Boasting about size may be poor form and the sign of an arriviste. Yet perhaps China can be forgiven any lapse of decorum. The country now boasts three of the world's top 10 companies by market capitalisation. It has the world's biggest bank, Industrial and Commercial Bank of China, and the world's largest telecoms operator, China Mobile. PetroChina is second only to Exxon, while life assurer China Life is second to none.

Some of this is down to recent market movements. After racking up a terrible performance in 2008, the Shanghai Composite index is up by 17 per cent this year. Thus dual-listed ICBC, worth $180bn based on its Shanghai price (over 70 per cent of the bank is held by the Chinese government), can now buy HSBC twice over and still have enough change for several of the biggest American banks.

Chinese and US banks have switched places in other ways. Remarkably, the US has a bigger proportion of banking assets in state hands and also more red ink. ICBC, by contrast, made more net profits than any other bank in 2007, and earned nearly $14bn in the first nine months of 2008.

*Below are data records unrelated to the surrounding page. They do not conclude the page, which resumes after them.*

(** * JLed: a non-blocking LED effect controller

    Shallow embedding of [src/jled.h] (class [TJLed<T>]) and verification of
    its timing state machine and brightness functions.

    Conventions of the embedding.
    - Machine integers are [Z] with the wrap-around written out ([u8], [u16],
      [u32]).  [int] is taken to be at least 32 bits wide (ESP32, ESP8266,
      ARM and host builds), so that the promoted sum [period_ + delay_after_]
      of two [uint16_t] does not wrap.
    - [millis()] is the argument [now] of [Update].
    - The output port [port_] is external; every [port_.analogWrite(v)] is
      recorded as an event [Write v], and every call of the brightness
      function through [EvalBrightness(t)] as an event [Eval t].
    - A null [brightness_func_] is [None].
    - Undefined behaviour (a modulo by zero, a call through a null function
      pointer) is the result [None] of the operation. *)

From Stdlib Require Import ZArith List Bool Lia.
Import ListNotations.
Local Open Scope Z_scope.

(** ** Fixed-width unsigned integers *)

Definition u8 (x : Z) : Z := x mod 2 ^ 8.
Definition u16 (x : Z) : Z := x mod 2 ^ 16.
Definition u32 (x : Z) : Z := x mod 2 ^ 32.

Definition is_u16 (x : Z) : Prop := 0 <= x < 2 ^ 16.
Definition is_u32 (x : Z) : Prop := 0 <= x < 2 ^ 32.

(** ** Class constants (jled.h, lines 305-313) *)

Definition kFadeOnTable : list Z := [0; 3; 13; 33; 68; 118; 179; 232; 255].
Definition kRepeatForever : Z := 65535.
Definition kTimeUndef : Z := Eval cbv in u32 (-1).
Definition FL_INVERTED : Z := Eval cbv in Z.shiftl 1 0.
Definition FL_LOW_ACTIVE : Z := Eval cbv in Z.shiftl 1 1.
Definition FL_IN_DELAY_PHASE : Z := Eval cbv in Z.shiftl 1 2.
Definition kFullBrightness : Z := 255.
Definition kZeroBrightness : Z := 0.

(** ** Brightness functions (jled.h, lines 245-296)

    [f t period param]; the result type is [uint8_t]. *)

Definition BrightnessEvalFunction : Type := Z -> Z -> Z -> Z.

Definition OnFunc : BrightnessEvalFunction := fun _ _ _ => kFullBrightness.

Definition OffFunc : BrightnessEvalFunction := fun _ _ _ => kZeroBrightness.

Definition BlinkFunc : BrightnessEvalFunction := fun t _ effect_param =>
  if t <? effect_param then kFullBrightness else kZeroBrightness.

(** [t = ((t << 8) / period) & 0xff], the position scaled to 0..255. *)
Definition fade_scale (t period : Z) : Z :=
  Z.land (u32 (Z.shiftl t 8) / period) 255.

(** [i = t >> 5], the index of the interpolation segment. *)
Definition fade_index (ts : Z) : Z := Z.shiftr ts 5.

Definition table_at (i : Z) : Z := nth (Z.to_nat i) kFadeOnTable 0.

(** Linear interpolation in segment [i] of the table, for a scaled [ts]:
    [(((t - x0) * (y1 - y0)) >> 5) + y0]. *)
Definition fade_interp (ts : Z) : Z :=
  let i := fade_index ts in
  let y0 := table_at i in
  let y1 := table_at (i + 1) in
  let x0 := u32 (Z.shiftl i 5) in
  u8 (u32 (Z.shiftr (u32 (u32 (ts - x0) * u32 (y1 - y0))) 5 + y0)).

Definition FadeOnFunc : BrightnessEvalFunction := fun t period _ =>
  if period <=? u32 (t + 1) then kFullBrightness
  else fade_interp (fade_scale t period).

Definition FadeOffFunc : BrightnessEvalFunction := fun t period _ =>
  FadeOnFunc (u32 (period - t)) period 0.

Definition BreatheFunc : BrightnessEvalFunction := fun t period _ =>
  if period <=? u32 (t + 1) then kZeroBrightness
  else
    let periodh := u16 (Z.shiftr period 1) in
    if t <? periodh then FadeOnFunc t periodh 0
    else FadeOffFunc (u32 (t - periodh)) periodh 0.

(** ** Controller state (jled.h, lines 210-211 and 314-322) *)

Record TJLed : Type := mkTJLed {
  brightness_func_ : option BrightnessEvalFunction;
  effect_param_ : Z;
  flags_ : Z;
  num_repetitions_ : Z;
  last_update_time_ : Z;
  delay_before_ : Z;
  delay_after_ : Z;
  time_start_ : Z;
  period_ : Z
}.

(** A freshly constructed controller: the member initialisers. *)
Definition TJLed_new : TJLed :=
  {| brightness_func_ := None; effect_param_ := 0; flags_ := 0;
     num_repetitions_ := 1; last_update_time_ := kTimeUndef;
     delay_before_ := 0; delay_after_ := 0; time_start_ := kTimeUndef;
     period_ := 0 |}.

Definition set_brightness_func (f : option BrightnessEvalFunction) (s : TJLed) :=
  mkTJLed f (effect_param_ s) (flags_ s) (num_repetitions_ s)
          (last_update_time_ s) (delay_before_ s) (delay_after_ s)
          (time_start_ s) (period_ s).
Definition set_effect_param (x : Z) (s : TJLed) :=
  mkTJLed (brightness_func_ s) x (flags_ s) (num_repetitions_ s)
          (last_update_time_ s) (delay_before_ s) (delay_after_ s)
          (time_start_ s) (period_ s).
Definition set_flags (x : Z) (s : TJLed) :=
  mkTJLed (brightness_func_ s) (effect_param_ s) x (num_repetitions_ s)
          (last_update_time_ s) (delay_before_ s) (delay_after_ s)
          (time_start_ s) (period_ s).
Definition set_num_repetitions (x : Z) (s : TJLed) :=
  mkTJLed (brightness_func_ s) (effect_param_ s) (flags_ s) x
          (last_update_time_ s) (delay_before_ s) (delay_after_ s)
          (time_start_ s) (period_ s).
Definition set_last_update_time (x : Z) (s : TJLed) :=
  mkTJLed (brightness_func_ s) (effect_param_ s) (flags_ s)
          (num_repetitions_ s) x (delay_before_ s) (delay_after_ s)
          (time_start_ s) (period_ s).
Definition set_delay_before (x : Z) (s : TJLed) :=
  mkTJLed (brightness_func_ s) (effect_param_ s) (flags_ s)
          (num_repetitions_ s) (last_update_time_ s) x (delay_after_ s)
          (time_start_ s) (period_ s).
Definition set_delay_after (x : Z) (s : TJLed) :=
  mkTJLed (brightness_func_ s) (effect_param_ s) (flags_ s)
          (num_repetitions_ s) (last_update_time_ s) (delay_before_ s) x
          (time_start_ s) (period_ s).
Definition set_time_start (x : Z) (s : TJLed) :=
  mkTJLed (brightness_func_ s) (effect_param_ s) (flags_ s)
          (num_repetitions_ s) (last_update_time_ s) (delay_before_ s)
          (delay_after_ s) x (period_ s).
Definition set_period (x : Z) (s : TJLed) :=
  mkTJLed (brightness_func_ s) (effect_param_ s) (flags_ s)
          (num_repetitions_ s) (last_update_time_ s) (delay_before_ s)
          (delay_after_ s) (time_start_ s) x.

Indeed, three of the 20 in 2007 biggest earnings hauls came from Chinese companies. The net profits that China Mobile made then, its latest full year, would buy British Telecom outright, throwing in Telecom Egypt for good measure. Six years ago, the country did not get a look in.

Size, however, can generate its own momentum. Fund managers move in packs, while index trackers have no option but to load up on the likes of ICBC and PetroChina. But size, like sentiment, can turn on a sixpence.

No country knows this better than Japan, home to eight of the 10 biggest companies by market capitalisation in 1989. After all, 20 years ago, the eight were worth $550bn – more than the value of Japan's entire banking and communications sectors today.